By Dr. Sean Wells, DPT, PT, OCS, ATC/L, CSCS, NSCA-CPT, CNPT, Cert-DN
In recent years, the influence of the United States' food industry has extended its reach beyond traditional methods like lobbying, governmental appointments, and dietary guideline manipulation. According to a Washington Post report, the food industry has now set its sights on a new arena: social media.
In a strategy reminiscent of tactics employed by the tobacco industry, prominent players in the food sector, particularly big sugar and supplement companies, have been discreetly compensating dietitians to generate content on their social media platforms. These covert actions have raised concerns akin to the obfuscation campaigns witnessed during the heyday of big tobacco. The central figures in this evolving controversy are dietitians who wield significant influence as social media influencers.
The issue of dietitians, or RDs, succumbing to the sway of the food industry is not novel. It revolves around the apprehension that financial incentives or sponsorship deals from food corporations might compromise the impartiality of RDs, potentially skewing their professional dietary recommendations to align more with corporate interests than individual well-being. This matter has sparked considerable debate and apprehension within the healthcare and nutrition domains, as the credibility and trustworthiness of dietitians hinge on their ability to provide unbiased nutritional advice.
Who Holds the Reins?
Several regulatory measures are in place to ensure that individuals consuming social media content are aware of any financial backing from food industry entities. The Federal Trade Commission (FTC) mandates that social media influencers unequivocally disclose any industry payments in their videos and written posts. However, a mere fifty percent of the influencers in question complied with this regulation, as reported in the study.
The American Nutrition and Dietetics (AND) association, the authority overseeing dietitians, similarly insists that these professionals transparently divulge any financial support connected to the content they create. Failure to adhere to this rule could result in the suspension or revocation of professional licensure. Intriguingly, none of the dietician influencers have faced disciplinary action thus far. This might be attributable to the fact that the AND permits food industry giants like Nestle and Coca-Cola to provide continuing education courses for RDs.
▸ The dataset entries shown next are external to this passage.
Lemma restarted_blank w : blank (restarted w0 w).
Proof using F. split; [exact (proj1 (fs_good _ F))|exact (fs_jobs _ F)]. Qed.

(** A crash at a good state with a faithful log is recovered from. *)
Lemma restart_ok e w text :
  good w -> faithful w0 w -> (forall k, alloc_ok e k = true) -> readable w text ->
  exists w' n, jobs_replay e (LogText text false) (restarted w0 w) = Ok (w', n) /\ good w' /\ faithful w0 w' /\
    durables w' = durables w /\ manifest w' = manifest w.
Proof using F.
  intros G [Hc Ha] He [Hok Ht]. destruct G as [HI HG].
  assert (Hg : forall id j, jobs w !! id = Some j -> num_gpus (rsrc j) <= 0) by (intros; by eapply (good_gpus w)).
  destruct (jobs_replay_ok e (restarted w0 w) w (manifest w) text He (restarted_blank w) HI Hg (eq_sym Hc) Hok Ht)
    as (w' & n & Hr & HI' & Hd & Hm & Hc' & Hseq & HF).
  { by rewrite (apply_events_conf w0). }
  exists w', n. split; [done|]. split; [|split; [|done]].
  - split; [done|]. rewrite HF. destruct (fs_good _ F) as [_ [G1 G2 G3 G4 G5 G6 G7 G8]], HG as [F1 F2 F3 F4 F5 F6 F7 F8].
    split; cbn in *; try done.
    intros id [x Hx]. apply Hseq. rewrite <- (durables_statics w w' Hd) in Hx. unfold statics in Hx.
    rewrite lookup_fmap in Hx. by destruct (jobs w' !! id).
  - split; [by rewrite Hc'|]. rewrite Hm, Hd. exact Ha.
Qed.

Lemma input_faithful e i w w' :
  good w -> faithful w0 w -> input_ok e w i -> input_logs i -> mbd_input e i w = Ok w' -> good w' /\ faithful w0 w'.
Proof using F.
  intros G [Hc Ha] Hi Hl H. split.
  - destruct (mbd_input_good e i w G Hi) as (x & Hx & G'). rewrite H in Hx. by injection Hx as ->.
  - assert (C : conf_ok (conf_of w)) by (rewrite Hc; apply F).
    destruct (wp_Ok _ _ _ _ (mbd_input_logged e i w (proj1 G) C Hi Hl) H) as [Hc' (evs & Hm & He)].
    split; [congruence|]. rewrite Hm, apply_events_app, Ha. by rewrite <- (apply_events_conf w0 w).
Qed.

Lemma lifetime_good w : lifetime w -> good w /\ faithful w0 w.
Proof using F.
  induction 1 as [|e i w w' _ [G Hf] Hi Hl H|e text n w w' _ [G Hf] He Hr H].
  - split; [apply F|]. split; [done|]. rewrite (fs_log _ F). cbn. unfold durables. by rewrite (fs_jobs _ F), fmap_empty.
  - by eapply input_faithful.
  - destruct (restart_ok e w text G Hf He Hr) as (x & m & Hx & G' & Hf' & _). rewrite H in Hx. by injection Hx as -> _.
Qed.
End lifetime.
(* ===== verification/MbdDemo.v ===== *)
(** * A small cluster

    Two hosts, one queue, one token pool; the states the daemon goes through when
    a job is submitted, scheduled, started and finished.  The properties of the
    daemon are instantiated on these states. *)

From S2P Require Import Prelude CString LlHash Dependency LogFormat MbdTypes MbdBase MbdJob MbdSched MbdNet.
From S2P Require Import MbdInv MbdFrame MbdCheck MbdSafe MbdControl MbdSubmit MbdPlan MbdSchedSafe MbdRun.

Open Scope string_scope.
Open Scope list_scope.
Open Scope Z_scope.

(** ** An insertion sort meets what is asked of qsort *)

Section insertion.
Context {A : Type} (cmp : A -> A -> Z).

Fixpoint sort_insert (x : A) (l : list A) : list A :=
  match l with
  | [] => [x]
  | y :: l' => if cmp x y <=? 0 then x :: l else y :: sort_insert x l'
  end.

Definition insertion_sort (l : list A) : list A := foldr sort_insert [] l.

Lemma sort_insert_perm x l : sort_insert x l ≡ₚ x :: l.
Proof.
  induction l as [|y l IH]; cbn; [done|]. destruct (cmp x y <=? 0); [done|]. rewrite IH. constructor.
Qed.

Lemma insertion_sort_perm l : insertion_sort l ≡ₚ l.
Proof. induction l as [|x l IH]; cbn; [done|]. by rewrite sort_insert_perm, IH. Qed.

Lemma sort_insert_sorted x l :
  (forall b, b ∈ l -> cmp_le cmp x b \/ cmp_le cmp b x) ->
  (forall b c, b ∈ l -> c ∈ l -> cmp_le cmp x b -> cmp_le cmp b c -> cmp_le cmp x c) ->
  StronglySorted (cmp_le cmp) l -> StronglySorted (cmp_le cmp) (sort_insert x l).
Proof.
  intros Htot Htr Hs. induction Hs as [|y l Hs IH Hy]; cbn; [by repeat constructor|].
  destruct (Z.leb_spec (cmp x y) 0) as [Hle|Hgt].
  - constructor; [by constructor|]. apply Forall_cons. split; [done|].
    rewrite Forall_forall in Hy |- *. intros b Hb. eapply Htr; [left|by right|done|by apply Hy].
  - assert (Hyx : cmp_le cmp y x) by (destruct (Htot y ltac:(left)) as [Hx|Hx]; [unfold cmp_le in Hx; lia|done]).
    constructor.
    + apply IH; [intros b Hb; apply Htot; by right|].
      intros b c Hb Hc. apply Htr; by right.
    + rewrite Forall_forall in Hy |- *. intros b. rewrite sort_insert_perm.
      intros [->|Hb]%elem_of_cons; [done|by apply Hy].
Qed.

Lemma insertion_sort_sorted l :
  (forall a b, a ∈ l -> b ∈ l -> cmp_le cmp a b \/ cmp_le cmp b a) ->
  (forall a b c, a ∈ l -> b ∈ l -> c ∈ l -> cmp_le cmp a b -> cmp_le cmp b c -> cmp_le cmp a c) ->
  StronglySorted (cmp_le cmp) (insertion_sort l).
Proof.
  induction l as [|x l IH]; intros Htot Htr; cbn; [constructor|].
  apply sort_insert_sorted.
  - intros b. rewrite insertion_sort_perm. intros Hb. apply Htot; [left|by right].
  - intros b c. rewrite !insertion_sort_perm. intros Hb Hc. apply Htr; [left|by right|by right].
  - apply IH; [intros a b Ha Hb; apply Htot; by right|].
    intros a b c Ha Hb Hc. apply Htr; by right.
Qed.
End insertion.

#[export] Instance insertion_qsort : QSort := {
  qsort := @insertion_sort;
  qsort_perm := @insertion_sort_perm;
  qsort_sorted := @insertion_sort_sorted
}.

(** ** The cluster *)

Definition demo_host (nm : string) (chan : Z) : mbd_host :=
  mk_mbd_host nm "10.0.0.1" 4 4 1000 1000 500 500 (mk_mbd_gpu EmptyString EmptyString 0 [])
    6882 0 HOST_OK false false 0 0 0 chan 0.

Definition demo_queue : mbd_queue :=
  mk_mbd_queue "normal" EmptyString "all" EmptyString 10 100 0 0 0 0 0 QUEUE_OPEN 0 0
    {[ "node1" := 0%nat; "node2" := 1%nat ]} ∅.

Definition demo0 : mbd :=
  mk_mbd ∅ [] [] [] [demo_host "node1" 5; demo_host "node2" 6] [demo_queue]
    [mk_mbd_token_pool "lic" 1 1]
    {[ "node1" := 0%nat; "node2" := 1%nat ]} {[ "normal" := 0%nat ]} {[ "lic" := 0%nat ]} ∅
    {[ 5 := 0%nat; 6 := 1%nat ]} "normal" 500 true 100 None false ∅ ∅ [] [] 0.

Definition demo_env : env :=
  mk_env 1000 (fun _ => true) (fun _ _ => true) (fun _ => true) (fun _ => None) (fun _ => None)
    (fun _ => true) (fun _ => true) 0.

Definition demo_user : caller := mk_caller 1001 1001.

Definition demo_submit (cpus : Z) (tokens : string) : wire_job_submit :=
  mk_wire_job_submit "sim" "normal" "proj" EmptyString EmptyString EmptyString "alice"
    cpus 1 0 100 50 tokens 0 0 0 0 0 0.

Definition or_else (r : res mbd) (d : mbd) : mbd := match r with Ok w => w | Crash _ => d end.

(** Submitted, scheduled, started, finished. *)
Definition demo1 : mbd := or_else (job_register demo_env 9 demo_user (demo_submit 2 "lic=1") demo0) demo0.
Definition demo2 : mbd := or_else (schedule demo_env demo1) demo0.
Definition demo_reply : wire_job_reply := mk_wire_job_reply 101 4242 4242 (job_state_num JOB_RUNNING).
Definition demo3 : mbd := or_else (mbd_new_job_reply demo_env 0 demo_reply demo2) demo0.
Definition demo_finish : wire_job_finish := mk_wire_job_finish 101 0 0 4242.
Definition demo4 : mbd := or_else (mbd_job_finish demo_env 0 demo_finish demo3) demo0.

Lemma demo0_inv : inv demo0.
Proof.
  assert (Hc : a_cores (acct_of demo0) = ∅) by by vm_compute.
  split; rewrite ?Hc.
  - intros id c Hl. by rewrite lookup_empty in Hl.
  - intros l. split; [destruct l; constructor|]. intros id. split.
    + destruct l; by intros ?%not_elem_of_nil.
    + intros (c & Hl & _). by rewrite lookup_empty in Hl.
  - intros q qq Hq f. destruct q as [|q]; [|done]. injection Hq as <-. by destruct f.
  - intros h hh Hh. destruct h as [|[|h]]; [injection Hh as <-..|done]; split; vm_compute; try done; lia.
  - intros q qq Hq nm h Hn. destruct q as [|q]; [|done]. injection Hq as <-. cbn in Hn.
    apply lookup_insert_Some in Hn as [[<- <-]|[_ Hn]]; [by eexists|].
    apply lookup_singleton_Some in Hn as [<- <-]. by eexists.
Qed.

Lemma demo_submit_sane c t : 0 <= c -> submit_sane (demo_submit c t).
Proof. intros. by repeat split. Qed.

Lemma demo1_ok : job_register demo_env 9 demo_user (demo_submit 2 "lic=1") demo0 = Ok demo1.
Proof. vm_compute. reflexivity. Qed.

Lemma demo2_ok : schedule demo_env demo1 = Ok demo2.
Proof. vm_compute. reflexivity. Qed.

Lemma demo3_ok : mbd_new_job_reply demo_env 0 demo_reply demo2 = Ok demo3.
Proof. vm_compute. reflexivity. Qed.

Lemma demo4_ok : mbd_job_finish demo_env 0 demo_finish demo3 = Ok demo4.
Proof. vm_compute. reflexivity. Qed.

Lemma demo_reply_expected : reply_expected demo2 demo_reply.
Proof. intros j Hj. vm_compute in Hj. injection Hj as <-. by left. Qed.

(** The run of the demo as steps of the daemon. *)
Lemma demo_reachable : reachable demo0 demo4.
Proof.
  assert (H1 : mbd_step demo0 demo1).
  { apply (step_message demo_env 9 (GoodMessage demo_user (MSubmit (demo_submit 2 "lic=1"))) BadMessage).
    - done.
    - by apply demo_submit_sane.
    - intros n Hn. by vm_compute in Hn.
    - vm_compute. reflexivity. }
  assert (H2 : mbd_step demo1 demo2) by apply (step_timer demo_env), demo2_ok.
  assert (H3 : mbd_step demo2 demo3).
  { apply (step_message demo_env 5 BadMessage (GoodMessage demo_user (SNewJobReply demo_reply))).
    - done.
    - exact I.
    - intros n _. exact demo_reply_expected.
    - vm_compute. reflexivity. }
  assert (H4 : mbd_step demo3 demo4).
  { apply (step_message demo_env 5 BadMessage (GoodMessage demo_user (SJobFinish demo_finish))).
    - done.
    - exact I.
    - intros n _. exact I.
    - vm_compute. reflexivity. }
  exact (reach_step _ _ _ (reach_step _ _ _ (reach_step _ _ _ (reach_step _ _ _ (reach_start _) H1) H2) H3) H4).
Qed.

Lemma demo_inv1 : inv demo1.
Proof.
  apply (wp_Ok _ _ _ _ (job_register_wp demo_env 9 demo_user (demo_submit 2 "lic=1") demo0 demo0_inv
    (demo_submit_sane 2 "lic=1" ltac:(lia)) ltac:(done)) demo1_ok).
Qed.

Lemma demo_inv2 : inv demo2.
Proof. apply (schedule_inv demo_env demo1 demo2 demo_inv1 demo2_ok). Qed.

Lemma demo_inv3 : inv demo3.
Proof.
  apply (wp_Ok _ _ _ _ (mbd_new_job_reply_wp demo_env 0 demo_reply demo2 demo_inv2
    ltac:(vm_compute; lia) ltac:(done) demo_reply_expected) demo3_ok).
Qed.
The Facts and Consequences:
While the concept of RDs receiving financial perks for supporting food industry products or agendas is not entirely novel, the recent tactics employed by big sugar and supplement companies to disseminate misinformation, sow confusion, and promote their products through social media and reputable professionals represent a novel approach.
As unsuspecting individuals browse platforms like TikTok and Instagram, they may unknowingly encounter dietitians suggesting that allowing children to consume excessive Halloween candy can help "deplete the stash." Such advice lacks a credible evidence base and wisdom. Similarly, when a dietitian humorously claims that the best ways to reduce sugar intake involve "a knife, your hands, or teeth," it can mislead people into thinking that regularly consuming refined sugar and related products is conducive to good health. In reality, most established guidance and research assert that such products are far from ideal for health, happiness, or dental well-being.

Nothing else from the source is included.